Somebody, or some agents, do not like baseball agent Dan Lozano.
Lozano – who represents some of baseball’s biggest names like Albert Pujols, Alex Rodriguez, Jimmy Rollins, and other – has apparently made some enemies and someone is determined to expose him.
Deadspin.com reported on Tuesday that they received a plain manila envelope, with no return address, filled with names, documents, and photographs telling the story of “Lozano’s rise to power by any means necessary.” According to Deadspin, that same plain manila envelope was also sent to ESPN.com, Sports Illustrated, and Fox Sports.
Some of the claims against Lozano includes him stealing clients, using women he hired to attract clients, sexual harassment lawsuits, partying, drinking, mismanagement of money, lying to clients, and bullying colleagues. There were also photos of him performing oral sex on a woman and a picture of a half naked woman in his office that he allegedly sent to players for approval.
Deadspin says the claims are verifiable with confirmation from multiple sources who have known Lozano for decades. You can read the whole story here (warning: a long read). But below are some quotes from competitors and former colleagues about Lozano.
According to one competitor, Lozano “was known around the agent scene as a hooker ringleader,” and women were his primary and most effective method of wooing potential clients.
“You come out for a meeting,” explains that agent, who emphasizes that the practice isn’t limited to Lozano. “You have a good time, some good drinks, you take a girl to bed, what’s going to happen? You’re a 20-year-old kid, and you think every agent is pretty much the same. You’re going to pick the one who’s fun to hang out with.”
“As soon as he made money, he spent it,” recalls an acquaintance, who says Lozano would think nothing of dropping thousands of dollars on dinner, most of it on wine, and would think even less of dropping thousands of dollars on women for himself.
A former co-worker concedes that there’s nothing unique about an agent lying, drinking, or whoring. They’re all common vices in that world of long hours and brutal competition.
“You kind of accept that you’re getting into the sleaze,” the agent says. “It’s a sleazy world. But Danny was King of Sleaze Mountain.”
Co-workers say he got lazy after he made partner. They accuse him of never doing prep work for his clients, never bothering with the nuts and bolts of contracts, and never once attending an arbitration hearing—a claim confirmed by a league source. He left the grunt work to his subordinates, they say, then swooped in to close the deal and take the credit and his cut.

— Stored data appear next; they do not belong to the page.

Example adjust_correct_witness : ∃ s' V',
  min_heap_adjust_ (λ _, false) 1%positive (set_time ex_heap 1%positive 99) 1%positive = Ok (0, s') ∧
  V' ≡ₚ [1; 2; 3]%positive ∧ heap_inv s' V' ∧
  same_entries (ents (set_time ex_heap 1%positive 99)) (ents s').
Proof. apply adjust_correct; [exact ex_heap_inv|left]. Defined.

Example expire_timer_correct_witness :
  ∃ s' evs V', expire_timer 4 ex_heap 20 = Ok (s', evs) ∧ heap_inv s' V' ∧
    evs.*1 ++ V' ≡ₚ [1; 2; 3]%positive ∧
    Forall (λ ev, tm ex_ents ev.1 = etime ev.2 ∧ etime ev.2 ≤ 20 ∧ ents s' !! ev.1 = None) evs ∧
    Sorted (λ x y, etime x.2 ≤ etime y.2) evs ∧
    (∀ q, q ∈ V' → 20 < tm (ents s') q).
Proof. apply (expire_timer_correct ex_heap [1; 2; 3]%positive 20 ex_heap_inv). Defined.

(** A timer asked for 10 ms when the 32-bit clock is about to wrap is stored with a
    small expiry and so called by the next [expire_timer], at once. *)
Example add_timer_wraps :
  match add_timer (λ _, true) 1%positive (min_heap_ctor_ ∅) (Some 1%positive) (2 ^ 32 - 4) 10 7 with
  | Ok (_, s) => match expire_timer 2 s (2 ^ 32 - 4) with
                 | Ok (_, evs) => map (λ ev, handler ev.2) evs = [7%nat]
                 | Err _ => False end
  | Err _ => False
  end.
Proof. by vm_compute. Qed.

End MinHeap.
(* ===== verification/MemPool.v ===== *)
(** * The memory pool of 6.2mem_pool/mmpool.c

    The heap is described by the blocks [posix_memalign] and [malloc] have given
    and [free] has not taken back (start address and size), and by the pool's
    records stored in them: block headers ([mp_node_s]), large-block headers
    ([mp_large_s]) and the pool itself.  Addresses are integers, sizes the
    64-bit [size_t] and [sizeof] that of an LP64 machine.  The two allocators
    are parameters. *)

From S2P Require Import Prelude.

Module MemPool.

(** ** Data *)

(* src: 6.2mem_pool/mmpool.c:13-15 MP_ALIGNMENT *)
Definition MP_ALIGNMENT : Z := 32.
Definition MP_PAGE_SIZE : Z := 4096.
Definition MP_MAX_ALLOC_FROM_POOL : Z := MP_PAGE_SIZE - 1.

(* src: 6.2mem_pool/mmpool.c:18-18 mp_align_ptr *)
Definition mp_align_ptr (p alignment : Z) : Z :=
  Z.land (u64 (p + (alignment - 1))) (Z.lnot (alignment - 1)).

(* src: 6.2mem_pool/mmpool.c:24-27 mp_large_s *)
Record mp_large_s : Type := Large { lnext : Z; lalloc : Z }.

(* src: 6.2mem_pool/mmpool.c:29-36 mp_node_s *)
Record mp_node_s : Type := Node { last : Z; end_ : Z; next : Z; failed : Z }.

(* src: 6.2mem_pool/mmpool.c:38-47 mp_pool_s *)
Record mp_pool_s : Type := Pool { max : Z; current : Z; large : Z }.

Definition sizeof_pool : Z := 24.
Definition sizeof_node : Z := 32.
Definition sizeof_large : Z := 16.

(** The heap with the pool at address [self]. *)
Record mem : Type := Mem {
  blocks : gmap Z Z;
  nodes : gmap Z mp_node_s;
  larges : gmap Z mp_large_s;
  self : Z;
  pool : mp_pool_s
}.

Definition head (st : mem) : Z := self st + sizeof_pool.

Definition set_blocks st b := Mem b (nodes st) (larges st) (self st) (pool st).
Definition set_nodes st ns := Mem (blocks st) ns (larges st) (self st) (pool st).
Definition set_larges st ls := Mem (blocks st) (nodes st) ls (self st) (pool st).
Definition set_pool st p := Mem (blocks st) (nodes st) (larges st) (self st) p.
Definition set_current st c := set_pool st (Pool (max (pool st)) c (large (pool st))).
Definition set_large st l := set_pool st (Pool (max (pool st)) (current (pool st)) l).

Definition node (st : mem) (p : Z) : res mp_node_s := get_or UseAfterFree (nodes st !! p).
Definition large_at (st : mem) (l : Z) : res mp_large_s := get_or UseAfterFree (larges st !! l).

(** [free(a)]: nothing on null, a fault on what is not an allocated block. *)
Definition free (b : gmap Z Z) (a : Z) : res (gmap Z Z) :=
  if a =? 0 then Ok b else _ ← get_or UseAfterFree (b !! a); Ok (delete a b).

Section pool.
(** [alloc b alignment size] is the address the C library's allocators return in
    the heap [b], or none. *)
Context (alloc : gmap Z Z → Z → Z → option Z).

(** ** Operations *)

(** [junk] is what the fresh memory holds at [head->next], which is not set. *)
(* src: 6.2mem_pool/mmpool.c:58-77 mp_create_pool *)
Definition mp_create_pool (b : gmap Z Z) (junk : Z) (size : Z) : option mem :=
  let total := u64 (u64 (size + sizeof_pool) + sizeof_node) in
  match alloc b MP_ALIGNMENT total with
  | None => None
  | Some p =>
      let mx := if size <? MP_MAX_ALLOC_FROM_POOL then size else MP_MAX_ALLOC_FROM_POOL in
      let h := p + sizeof_pool in
      let la := p + sizeof_pool + sizeof_node in
      Some (Mem (<[p := total]> b) {[ h := Node la (la + size) junk 0 ]} ∅ p (Pool mx h 0))
  end.

(** The loop freeing the [alloc] of every large header. *)
Fixpoint free_larges (fuel : nat) (st : mem) (l : Z) : res mem :=
  match fuel with
  | O => Err OutOfFuel
  | S fuel =>
      if l =? 0 then Ok st
      else
        lg ← large_at st l;
        b ← (if lalloc lg =? 0 then Ok (blocks st) else free (blocks st) (lalloc lg));
        free_larges fuel (set_blocks st b) (lnext lg)
  end.

Fixpoint free_nodes (fuel : nat) (st : mem) (h : Z) : res mem :=
  match fuel with
  | O => Err OutOfFuel
  | S fuel =>
      if h =? 0 then Ok st
      else
        nd ← node st h;
        b ← free (blocks st) h;
        free_nodes fuel (Mem b (delete h (nodes st)) (larges st) (self st) (pool st)) (next nd)
  end.

(** Fuel for every list of the heap. *)
Definition list_fuel (st : mem) : nat := S (size (nodes st) + size (larges st)).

“He’d do this one thing all the time,” a former co-worker recalls. “Say he’d get an offer of a million. He’d go back to his player and tell him they’d been offered $800,000, but that was way too low and he’d do what he can. He’d wait a few days, accept the original offer, then tell his player: ‘I talked them up to a million. See how I fight for you? See how I fight for you?'”
“He was a bully,” a former colleague says. “He got off on humiliating people.” On one occasion, according to multiple people who witnessed it, Lozano blew up at a co-worker and forced him to sit on a water jug in the corner, in “time out.”
Agents also said that Lozano’s recklessness has already cost Pujols once during negotiation, and it could do so again.
Albert Pujols was the best thing that ever happened to Dan Lozano, who by 2004 was nearly broke, colleagues say. A source familiar with the negotiations says the Cardinals knew of Lozano’s money issues (as did many GMs around baseball), and they knew he was desperate to get a contract extension signed as soon as possible.
“How can you handle your client’s finances when you can’t handle your own?” asks a rival agent.
The result: eight years at $14.5 million a year. One executive called it “the best owner’s contract in baseball,” according to a baseball source.
Of course Lozano is denying all of the claims. He told USA Today back in September, when confronted with similar claims, that “the allegations against him are the product of jealous agents whom he’s beaten out for the biggest names in the game.”
These allegation are probably from a jealous agent. But I find it hard to believe that all of the allegations are lies. Agents are known to do some sleazy things to persuade a player to sign with them, so I don’t put anything past Lozano.
But true or not, this story is hilarious. Someone has it in for this guy and is puling out ALL of his cards to expose him. I’m pretty sure this isn’t the end of this story.